- [Task statement]
Only one span of the listing below is wanted: the lines from the one with "ProposedHeader_eq_dec := _;" through the one with "acc_is_delegated := false", reproduced exactly, both ends kept.

###

Definition get_account_base_nonces (self : EthBlockPolicy) (consensus_block_seq_num : SeqNum)
    (state_read : State) (extending_blocks : list EthValidatedBlock) (addresses : list Address) :
    run (result (gmap Address Nonce) ExecutionStateReadError * State) :=
  let addresses : gset Address := list_to_set addresses in
  let base_seq_num := base_seq_num_of self consensus_block_seq_num in
  let cached_nonce_usages :=
    foldl (λ usages block, merge_with_previous_block usages (entries_of (.∈ addresses) block))
      ∅ (reverse (usages_since self extending_blocks base_seq_num)) in
  let '(account_nonces, cache_misses) :=
    split_cached cached_nonce_usages (hashset_iter addresses) ∅ [] in
  st_try id (policy_get_account_statuses self state_read (Some extending_blocks) cache_misses.*1
               base_seq_num) (λ cache_miss_statuses state_read,
    zipped ← zip_eq cache_misses cache_miss_statuses;
    Ret (Ok (foldl (λ m '((address, possible_nonces), status),
           <[address := missed_nonce possible_nonces status]> m) account_nonces zipped), state_read)).
(* ===== verification/EthExample.v ===== *)
(** * A concrete Ethereum chain

    Transactions as records, a protocol whose blocks carry them, a state reader that
    answers for genesis only, and the first two blocks of the devnet configuration:
    each has the system transactions of its leader and a transfer of the same user.
    They are the concrete inputs of the theorems about the execution layer. *)
From S2P Require Import Prelude Types.
From S2P Require Import SignatureCollection Certificates Tree ChainConfig Timestamp BaseFee.
From S2P Require Import EthTypes NonceUsage TxValidation SystemCalls EthBlockValidator EthBlockPolicy.

(** ** Transactions *)

Record ExampleTx := {
  ex_type : TxType; ex_chain_id : option N; ex_nonce : N; ex_gas_limit : N; ex_gas_price : N;
  ex_kind : TxKind; ex_value : N; ex_input : list N;
  ex_authorizations : list (N * N * N * option N); ex_sender : N }.

#[global] Instance ExampleTx_eq_dec : EqDecision ExampleTx.
Proof. solve_decision. Defined.

Program Definition example_transactions : EthTransactions := {|
  TxEnvelope := ExampleTx;
  SignedAuthorization := N * N * N * option N;
  RecoverError := ();
  tx_type := ex_type;
  tx_chain_id := ex_chain_id;
  tx_nonce t := (ex_nonce t `min` u64_MAX)%N;
  tx_gas_limit t := (ex_gas_limit t `min` u64_MAX)%N;
  tx_gas_price t := Some (ex_gas_price t);
  tx_max_fee_per_gas t := (ex_gas_price t `min` u128_MAX)%N;
  tx_max_priority_fee_per_gas t := None;
  tx_kind := ex_kind;
  tx_value t := (ex_value t `min` u256_MAX)%N;
  tx_input := ex_input;
  tx_access_list t := None;
  tx_authorization_list t := Some (ex_authorizations t);
  tx_high_s t := false;
  tx_length t := 100%N;
  secp256k1_recover t := Ok (ex_sender t);
  authorization_inner a := {| auth_chain_id := a.1.1.1; auth_address := a.1.1.2; auth_nonce := a.1.2 |};
  recover_authority a := a.2;
|}.
Solve All Obligations with (intros t; apply N.le_min_r).

#[local] Existing Instance example_transactions.

Program Definition example_signing : SystemSigning := {|
  sign_legacy t := {|
    ex_type := Legacy; ex_chain_id := leg_chain_id t; ex_nonce := leg_nonce t;
    ex_gas_limit := leg_gas_limit t; ex_gas_price := leg_gas_price t; ex_kind := leg_to t;
    ex_value := leg_value t; ex_input := leg_input t; ex_authorizations := [];
    ex_sender := SYSTEM_SENDER_ETH_ADDRESS |};
  abi_encode_address a := [a];
  abi_encode_u64 n := [n];
|}.
Solve All Obligations with (intros; cbn in *; try done; lia).

#[local] Existing Instance example_signing.

(** ** Protocol *)

#[global] Instance ProposedEthHeader_eq_dec : EqDecision ProposedEthHeader.
Proof. solve_decision. Defined.

#[global] Instance ProposedEthHeader_countable : Countable ProposedEthHeader.
Proof.
  refine (inj_countable'
    (λ h, (ommers_hash h, eh_beneficiary h, transactions_root h, difficulty h, number h, gas_limit h,
           timestamp h, extra_data h, mix_hash h, eth_nonce h, base_fee_per_gas h, withdrawals_root h,
           blob_gas_used h, excess_blob_gas h, parent_beacon_block_root h, requests_hash h))
    (λ '(a, b, c, d, e, f, g, h, i, j, k, l, m, n, o, p),
      {| ommers_hash := a; eh_beneficiary := b; transactions_root := c; difficulty := d; number := e;
         gas_limit := f; timestamp := g; extra_data := h; mix_hash := i; eth_nonce := j;
         base_fee_per_gas := k; withdrawals_root := l; blob_gas_used := m; excess_blob_gas := n;
         parent_beacon_block_root := o; requests_hash := p |}) _).
  by intros [].
Defined.

#[global] Instance EthBlockBody_eq_dec : EqDecision EthBlockBody.
Proof. solve_decision. Defined.

Definition EthExampleProtocol : Protocol := {|
  PT := N; ST := NopSignature; KP := N; CST := NopSignature; CKP := N; CPK := N;
  SCT := MultiSig NopSignature; ProposedHeader := ProposedEthHeader; FinalizedHeader := N;
  Body := EthBlockBody;
  PT_PubKey := N_PubKey;
  ST_signature := Nop_Recoverable example_hash;
  CST_signature := Nop_CertificateSignature example_hash;
  CPK_eq_dec := N.eq_dec;
  SCT_collection :=
    MultiSig_SignatureCollection (CertificateSignatureRecoverable0 := Nop_Recoverable example_hash);
  ProposedHeader_eq_dec := _; FinalizedHeader_eq_dec := _; Body_eq_dec := _;
|}.

#[local] Existing Instance EthExampleProtocol.

#[local] Instance Ex_SCT_countable : Countable SCT := MultiSig_countable.
#[local] Instance Ex_CST_countable : Countable CST := NopSignature_countable.
#[local] Instance Ex_ST_countable : Countable ST := NopSignature_countable.
#[local] Instance Ex_ProposedHeader_countable : Countable ProposedHeader := ProposedEthHeader_countable.
#[local] Instance Ex_FinalizedHeader_countable : Countable FinalizedHeader := N_countable.

Program Definition EthExampleCodec : Codec := {|
  encode_vote v := [v_id v; v_round v; v_epoch v];
  encode_timeout_info t := [ti_epoch t; ti_round t; ti_high_qc_round t; ti_high_tip_round t];
  encode_no_endorsement n := [ne_epoch n; ne_round n; tip_qc_round n];
  encode_round r := [r];
  encode_header h := [block_round h; v_id (qc_info (hdr_qc h)); hdr_seq_num h; block_body_id h];
  encode_body b := (λ t, ex_nonce t) <$> transactions b;
  encode_qc c := [Npos (encode c)];
  encode_tc c := [Npos (encode c)];
  encode_nec c := [Npos (encode c)];
  hasher := example_hash;
|}.
Next Obligation. intros [] [] [=]. by subst. Qed.
Next Obligation. intros [] [] [=]. by subst. Qed.
Next Obligation. intros [] [] [=]. by subst. Qed.
Solve All Obligations with (intros ?? [=]; by apply (inj encode)).

#[local] Existing Instance EthExampleCodec.

Definition example_eth_protocol : EthProtocol := {|
  eth_inputs h := h : ProposedEthHeader;
  eth_body b := b : EthBlockBody;
  get_eth_address a := a : N;
  EMPTY_OMMER_ROOT_HASH := 11%N;
  EMPTY_WITHDRAWALS := 12%N;
  calculate_transaction_root l := N.of_nat (length l);
  round_signature_hash _ := 13%N;
|}.

#[local] Existing Instance example_eth_protocol.

(** Every account of genesis has a balance and no nonce; later state is not available. *)
Definition example_state : ExecutionStateRead () := {|
  get_account_statuses _ _ n _ addrs :=
    (if decide (n = 0%N)
     then Ok ((λ _, Some {| acc_nonce := 0; acc_balance := 10 ^ 20; acc_code_hash := None;
                            acc_is_delegated := false |}) <$> addrs)
     else Err NotAvailableYet, ());
  get_execution_result _ _ _ _ := (Err NotAvailableYet, ());
|}.

#[local] Existing Instance example_state.
#[local] Existing Instance I256_checked.
#[local] Existing Instance KinetChainConfig_ChainConfig.
#[local] Existing Instance list_HashIter.

(** ** Two blocks *)

Definition example_user : N := 77.

Definition user_tx (nonce : N) : ExampleTx := {|
  ex_type := Legacy; ex_chain_id := Some 20143%N; ex_nonce := nonce; ex_gas_limit := 30000;
  ex_gas_price := 10 ^ 12; ex_kind := Call 5; ex_value := 1000; ex_input := [];
  ex_authorizations := []; ex_sender := example_user |}.

(** A block with the system transactions of its leader, from [nonce] on. *)
Definition example_body (n : N) (nonce : N) : run EthBlockBody :=
  sys ← generate_system_transactions n 1 n 1 9 nonce KINET_DEVNET_CHAIN_CONFIG;
  Ret {| transactions := (rec_tx ∘ system_into_recovered <$> sys) ++ [user_tx (n - 1)];
         ommers := []; withdrawals := [] |}.

Definition example_header (n parent fee trend moment : N) (b : EthBlockBody) : ConsensusBlockHeader := {|
  block_round := n; hdr_epoch := 1;
  hdr_qc := {| qc_info := {| v_id := parent; v_round := n - 1; v_epoch := 1 |};
               qc_signatures := ({| sigs := [] |} : SCT) |};
  hdr_author := (9%N : PT); hdr_seq_num := n; hdr_timestamp_ns := n * 1000000000;
  hdr_round_signature := (nop_sign example_hash RoundSignatureDomain [n] 1%N : CST);
  delayed_execution_results := [];
  execution_inputs := {|
    ommers_hash := 11; eh_beneficiary := 0; transactions_root := N.of_nat (length (transactions b));
    difficulty := 0; number := n;
    gas_limit := proposal_gas_limit (cfg_params KINET_DEVNET_CHAIN_CONFIG n); timestamp := n;
    extra_data := 0; mix_hash := 13; eth_nonce := 0; base_fee_per_gas := fee;
    withdrawals_root := 12; blob_gas_used := 0; excess_blob_gas := 0; parent_beacon_block_root := 0;
    requests_hash := Some 0%N |} : ProposedHeader;
  block_body_id := body_get_id (b : Body); base_fee := fee; base_fee_trend := trend;
  base_fee_moment := moment |}.

Definition example_policy_start : EthBlockPolicy := EthBlockPolicy_new 0 3.

(** The next block on a branch of genesis, with the base fee the policy expects. *)
Definition example_block (ext : list EthValidatedBlock) (sys_nonce : N) :
    run (result EthValidatedBlock EthBlockValidationError) :=
  let n := N.of_nat (S (length ext)) in
  b ← example_body n sys_nonce;
  '(fee, trend, moment) ← policy_compute_base_fee example_policy_start ext KINET_DEVNET_CHAIN_CONFIG;
  let parent := match last ext with Some e => blk_get_id (evb_block e) | None => GENESIS_BLOCK_ID end in
  eth_validate (CC := KinetChainConfig) (example_header n parent fee trend moment b) (b : Body) None KINET_DEVNET_CHAIN_CONFIG.

Definition example_root : RootInfo :=
  {| root_round := 0; root_seq_num := 0; root_epoch := 1; root_block_id := GENESIS_BLOCK_ID;
     root_timestamp_ns := 0 |}.

(** A branch that grows by one validated and coherent block. *)
Definition extend (ext : list EthValidatedBlock) (sys_nonce : N) : option (list EthValidatedBlock) :=
  match example_block ext sys_nonce with
  | Ret (Ok b) =>
      match eth_check_coherency example_policy_start b ext example_root () KINET_DEVNET_CHAIN_CONFIG with
      | Ret (Ok (), _) => Some (ext ++ [b])
      | _ => None
      end
  | _ => None
  end.

Definition example_chain : option (list EthValidatedBlock) :=
  chain ← extend [] 0; extend chain 1.

Definition example_transfer : Recovered := {| rec_tx := user_tx 0 : TxEnvelope; signer := example_user |}.

(** ** The leader's system transactions of block 1 *)

Lemma system_transactions_agree_witness :
  ∃ txns sys_txns,
    generate_system_transactions 1 1 1 1 9 0 KINET_DEVNET_CHAIN_CONFIG = Ret txns ∧ length txns = 1 ∧
    extract_system_transactions 1000000000
      ((system_into_recovered <$> txns) ++ [example_transfer])
      KINET_DEVNET_CHAIN_CONFIG =
      Ok (sys_txns, [example_transfer]) ∧
    validate_system_transactions_input 1 1 1 1000000000 9 1 sys_txns KINET_DEVNET_CHAIN_CONFIG = Ret (Ok ()).
Proof.
  destruct (is_ret_true (generate_system_transactions 1 1 1 1 9 0 KINET_DEVNET_CHAIN_CONFIG)) as [txns Htxns];
    [vm_compute; reflexivity|].
  destruct (system_transactions_agree 1 1 1 1 9 0 1000000000 KINET_DEVNET_CHAIN_CONFIG txns
    [example_transfer]) as (sys_txns & Hex & Htx & _ & Hval).
  - vm_compute. discriminate.
  - vm_compute. discriminate.
  - exact Htxns.
  - vm_compute. reflexivity.
  - apply Forall_singleton. split; vm_compute; reflexivity.
  - exists txns, sys_txns. split; [exact Htxns|]. split; [|split; [exact Hex|by apply Hval]].
    assert (Hlen : (λ t, length t) <$> generate_system_transactions 1 1 1 1 9 0 KINET_DEVNET_CHAIN_CONFIG = Ret 1)
      by (vm_compute; reflexivity).
    rewrite Htxns in Hlen. cbn in Hlen. congruence.
Defined.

###

- [Exercise answer]
  ProposedHeader_eq_dec := _; FinalizedHeader_eq_dec := _; Body_eq_dec := _;
|}.

#[local] Existing Instance EthExampleProtocol.

#[local] Instance Ex_SCT_countable : Countable SCT := MultiSig_countable.
#[local] Instance Ex_CST_countable : Countable CST := NopSignature_countable.
#[local] Instance Ex_ST_countable : Countable ST := NopSignature_countable.
#[local] Instance Ex_ProposedHeader_countable : Countable ProposedHeader := ProposedEthHeader_countable.
#[local] Instance Ex_FinalizedHeader_countable : Countable FinalizedHeader := N_countable.

Program Definition EthExampleCodec : Codec := {|
  encode_vote v := [v_id v; v_round v; v_epoch v];
  encode_timeout_info t := [ti_epoch t; ti_round t; ti_high_qc_round t; ti_high_tip_round t];
  encode_no_endorsement n := [ne_epoch n; ne_round n; tip_qc_round n];
  encode_round r := [r];
  encode_header h := [block_round h; v_id (qc_info (hdr_qc h)); hdr_seq_num h; block_body_id h];
  encode_body b := (λ t, ex_nonce t) <$> transactions b;
  encode_qc c := [Npos (encode c)];
  encode_tc c := [Npos (encode c)];
  encode_nec c := [Npos (encode c)];
  hasher := example_hash;
|}.
Next Obligation. intros [] [] [=]. by subst. Qed.
Next Obligation. intros [] [] [=]. by subst. Qed.
Next Obligation. intros [] [] [=]. by subst. Qed.
Solve All Obligations with (intros ?? [=]; by apply (inj encode)).

#[local] Existing Instance EthExampleCodec.

Definition example_eth_protocol : EthProtocol := {|
  eth_inputs h := h : ProposedEthHeader;
  eth_body b := b : EthBlockBody;
  get_eth_address a := a : N;
  EMPTY_OMMER_ROOT_HASH := 11%N;
  EMPTY_WITHDRAWALS := 12%N;
  calculate_transaction_root l := N.of_nat (length l);
  round_signature_hash _ := 13%N;
|}.

#[local] Existing Instance example_eth_protocol.

(** Every account of genesis has a balance and no nonce; later state is not available. *)
Definition example_state : ExecutionStateRead () := {|
  get_account_statuses _ _ n _ addrs :=
    (if decide (n = 0%N)
     then Ok ((λ _, Some {| acc_nonce := 0; acc_balance := 10 ^ 20; acc_code_hash := None;
                            acc_is_delegated := false |}) <$> addrs)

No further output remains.